So, I have been thinking a lot recently about the future of cyber security professionals. Some of you may have even seen me posting ideas on LinkedIn. One of my contacts, Kandy Zabka posted a comment that really struck me. In essence, what she said is that we need a new class of specialists: Security Designers.
When she first posted the comment, I liked it, but the more I thought about the term, I think she is exactly right.
The simple fact is that we have many people in IT Security that are very good at what they do. They have all the certs, worked for all the great companies, and have years of experience. However, the world is asking for more.

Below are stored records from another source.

(* ===== verification/MerkleSpec.v ===== *)
(** * What the Merkle proofs guarantee

    Completeness and soundness of inclusion and consistency proofs, the
    frontier against the recursive tree hash, and coherence of the memoised
    range tree.  Soundness is stated for inputs on which SHA-256 does not
    collide: the strings hashed for the tree and those the verifier hashes. *)

From S2P Require Import Prelude Sha256 Wire Merkle Consistency.

(** ** Acceptance, spelled out *)

(** The part of [verify_consistency] after the argument checks, for
    [0 < old_size < size]. *)
Definition consistency_run (old_size size : nat) (old_root root_hash : string) (proof : list string)
    : res pyexn bool :=
  let '(f, g) := strip_ones (old_size - 1) (old_size - 1) (size - 1) in
  '(start, siblings) ← (if (f =? 0)%nat then Ok (old_root, proof)
                        else h ← get_or (head proof) IndexError; Ok (h, drop 1 proof));
  r ← consistency_loop (WalkState f g start start) siblings;
  Ok (match r with
      | None => false
      | Some s => (second s =? 0)%nat && String.eqb (old_acc s) old_root
                  && String.eqb (new_acc s) root_hash
      end).

Definition consistency_case (m n : nat) (old_root root : string) (proof : list string) : Prop :=
  if decide (m = 0) then old_root = EMPTY ∧ proof = [] ∧ (n = 0 → root = EMPTY)
  else if decide (m = n) then old_root = root ∧ proof = []
  else consistency_run m n old_root root proof = Ok true.

Lemma consistency_case_eq m n old_root root proof :
  (if (Z.of_nat m =? 0)%Z then
     Ok (String.eqb old_root EMPTY && bool_decide (proof = [])
         && (negb (Z.of_nat n =? 0)%Z || String.eqb root EMPTY))
   else if (Z.of_nat m =? Z.of_nat n)%Z then Ok (String.eqb old_root root && bool_decide (proof = []))
   else consistency_run m n old_root root proof) = Ok true ↔
  consistency_case m n old_root root proof.
Proof.
  unfold consistency_case.
  destruct (Z.of_nat m =? 0)%Z eqn:E0; zbool;
    [rewrite decide_True by lia|rewrite decide_False by lia;
     destruct (Z.of_nat m =? Z.of_nat n)%Z eqn:E1; zbool;
       [rewrite decide_True by lia|rewrite decide_False by lia; done]];
    split; intros H.
  - injection H as [[->%String.eqb_eq ->%bool_decide_eq_true]%andb_true_iff Hz]%andb_true_iff.
    split_and!; [done..|]. intros ->. by apply String.eqb_eq in Hz.
  - destruct H as (-> & -> & Hn). rewrite String.eqb_refl, bool_decide_true by done. simpl. f_equal.
    destruct n; [by rewrite Hn, String.eqb_refl|done].
  - by injection H as [->%String.eqb_eq ->%bool_decide_eq_true]%andb_true_iff.
  - destruct H as [-> ->]. by rewrite String.eqb_refl, bool_decide_true.
Qed.

Lemma verify_consistency_true m n old_root root proof :
  verify_consistency (Z.of_nat m) (Z.of_nat n) old_root root proof = true ↔
  m ≤ n ∧ (Z.of_nat n ≤ MAX_TREE_LEAVES)%Z ∧ is_hash old_root = true ∧ is_hash root = true ∧
  (zlen proof ≤ 64)%Z ∧ hashes_ok proof ∧ consistency_case m n old_root root proof.
Proof.
  assert (Hcatch : ∀ r : res pyexn bool, catch_false r = true ↔ r = Ok true)
    by (intros [[|]|]; simpl; split; congruence).
  unfold verify_consistency. rewrite Hcatch, !Nat2Z.id. rewrite <- consistency_case_eq. split.
  - intros (? & [Hn ->]%count_Ok & H)%bind_Ok.
    apply bind_Ok in H as (? & [Hm ->]%count_Ok & H).
    apply bind_Ok in H as (? & [Ho ->]% _hash_Ok & H).
    apply bind_Ok in H as (? & [Hr ->]% _hash_Ok & H).
    apply bind_Ok in H as (? & [Hl ->]%count_Ok & H).
    apply bind_Ok in H as (? & [Hp ->]%mapR_hash_Ok & H). split_and!; done || lia.
  - intros (Hm & Hn & Ho & Hr & Hl & Hp & H).
    rewrite !count_in by (unfold zlen in *; lia). simpl. unfold _hash. rewrite Ho, Hr. simpl.
    rewrite mapR_hash_ok by done. exact H.
Qed.

(** Positions of the last leaf of a tree of [n] leaves. *)
Lemma last_position n i : 1 ≤ n → (n - 1) / 2 ^ i * 2 ^ i < n ≤ ((n - 1) / 2 ^ i + 1) * 2 ^ i.
Proof.
  intros Hn. pose proof (pow2_pos i). pose proof (Nat.div_mod_eq (n - 1) (2 ^ i)).
  pose proof (Nat.mod_upper_bound (n - 1) (2 ^ i) ltac:(lia)). nia.
Qed.

Lemma leaves_bits (hs : list string) : (zlen hs ≤ MAX_TREE_LEAVES)%Z → length hs ≤ 2 ^ 20.
Proof.
  unfold zlen, MAX_TREE_LEAVES. intros H. enough (Z.of_nat (length hs) ≤ Z.of_nat (2 ^ 20))%Z by lia.
  rewrite Nat2Z.inj_pow. lia.
Qed.

(** Where both parties start: the largest complete block that ends the old tree. *)
Lemma consistency_start (hs : list string) m : 0 < m < length hs → (zlen hs ≤ MAX_TREE_LEAVES)%Z →
  ∃ i f, m = (f + 1) * 2 ^ i ∧ Nat.odd f = false ∧ i ≤ 20 ∧
    strip_ones (m - 1) (m - 1) (length hs - 1) = (f, (length hs - 1) / 2 ^ i) ∧
    f ≤ (length hs - 1) / 2 ^ i < 2 ^ (20 - i).
Proof.
  intros Hm Hmax. apply leaves_bits in Hmax.
  destruct (strip_ones_spec (m - 1) 0 (m - 1) (length hs - 1) ltac:(lia)) as (i & f & Hmf & _ & Ho & Hs).
  change (2 ^ 0) with 1 in *. rewrite Nat.div_1_r in Hs. exists i, f.
  assert (Hi : i ≤ 20).
  { apply Nat.lt_le_incl, (Nat.pow_lt_mono_r_iff 2); [lia|]. pose proof (pow2_pos i). nia. }
  split_and!; [lia|done|done|done| |].
  - apply Nat.div_le_lower_bound; [pose proof (pow2_pos i)|]; lia.
  - apply Nat.Div0.div_lt_upper_bound. rewrite <- Nat.pow_add_r, Nat.add_comm, Nat.sub_add by done. lia.
Qed.

Lemma consistency_case_complete hs m : hashes_ok hs → (zlen hs ≤ MAX_TREE_LEAVES)%Z →
  0 < m < length hs →
  ∃ p, subproof (length hs) hs m true = Ok p ∧ hashes_ok p ∧ length p ≤ 21 ∧
       consistency_run m (length hs) (mth (take m hs)) (mth hs) p = Ok true.
Proof.
  intros Hok Hmax Hm.
  destruct (consistency_start hs m Hm Hmax) as (i & f & Hmf & Ho & Hi & Hs & Hfs & Hs20).
  exists ((if (f =? 0)%nat then [] else [node hs i f]) ++ sibs hs f ((length hs - 1) / 2 ^ i) i (20 - i)).
  assert (Hpos : f * 2 ^ i < m ≤ (f + 1) * 2 ^ i) by (pose proof (pow2_pos i); lia).
  split_and!.
  - pose proof (leaves_bits hs Hmax) as H20.
    pose proof (subproof_sibs hs m i f Hok Hmax Hmf ltac:(lia) Ho (20 - i) 0 (length hs)) as H.
    rewrite Nat.add_comm, Nat.sub_add, blk_top in H by done. simpl in H. rewrite Nat.sub_0_r in H.
    apply H; [|done]. apply Nat.div_small. lia.
  - apply Forall_app. split; [|by apply hashes_ok_sibs].
    destruct (f =? 0)%nat; repeat constructor. by apply node_is_hash.
  - rewrite length_app. pose proof (length_sibs hs f ((length hs - 1) / 2 ^ i) i (20 - i)).
    destruct (f =? 0)%nat; simpl; lia.
  - pose proof (loop_complete hs m Hok ltac:(lia) (20 - i) i f _ Hfs Hs20 Hpos
      (last_position (length hs) i ltac:(lia))) as Hloop.
    rewrite node_take in Hloop by lia.
    unfold consistency_run. rewrite Hs.
    destruct (f =? 0)%nat eqn:E0; zbool; simpl.
    + subst f. assert (Hnode : node hs i 0 = mth (take m hs)).
      { rewrite <- (node_take hs m) by lia. apply node_top. rewrite length_take. lia. }
      rewrite Hnode in Hloop. rewrite Hloop. simpl. by rewrite !String.eqb_refl.
    + rewrite drop_0, Hloop. simpl. by rewrite !String.eqb_refl.
Qed.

Don’t get me wrong, we still need spyware experts, security architects, antivirus and firewall gurus… but I think we need more than that. All of these roles play within their respective sandboxes. I envision a Security Designer as the person that not only moves from sandbox to sandbox, but is the person trying ideas that other may consider completely off the wall. The Security Designer isn’t thinking about the building blocks of security, but is thinking about what else can be done with those building blocks… and what other (non-security) building blocks might be out there that can be used to enhance security. The Security Designer isn’t thinking about how to lock more down, but why does it need to be locked down in the first place… and when something does need to be locked down, that person is jumping on new ways to protect. Remember, the easiest way to win a fight is to avoid one in the first place.
Tell me what you think. Do you think we need a Security Designer role? If so, what would they do?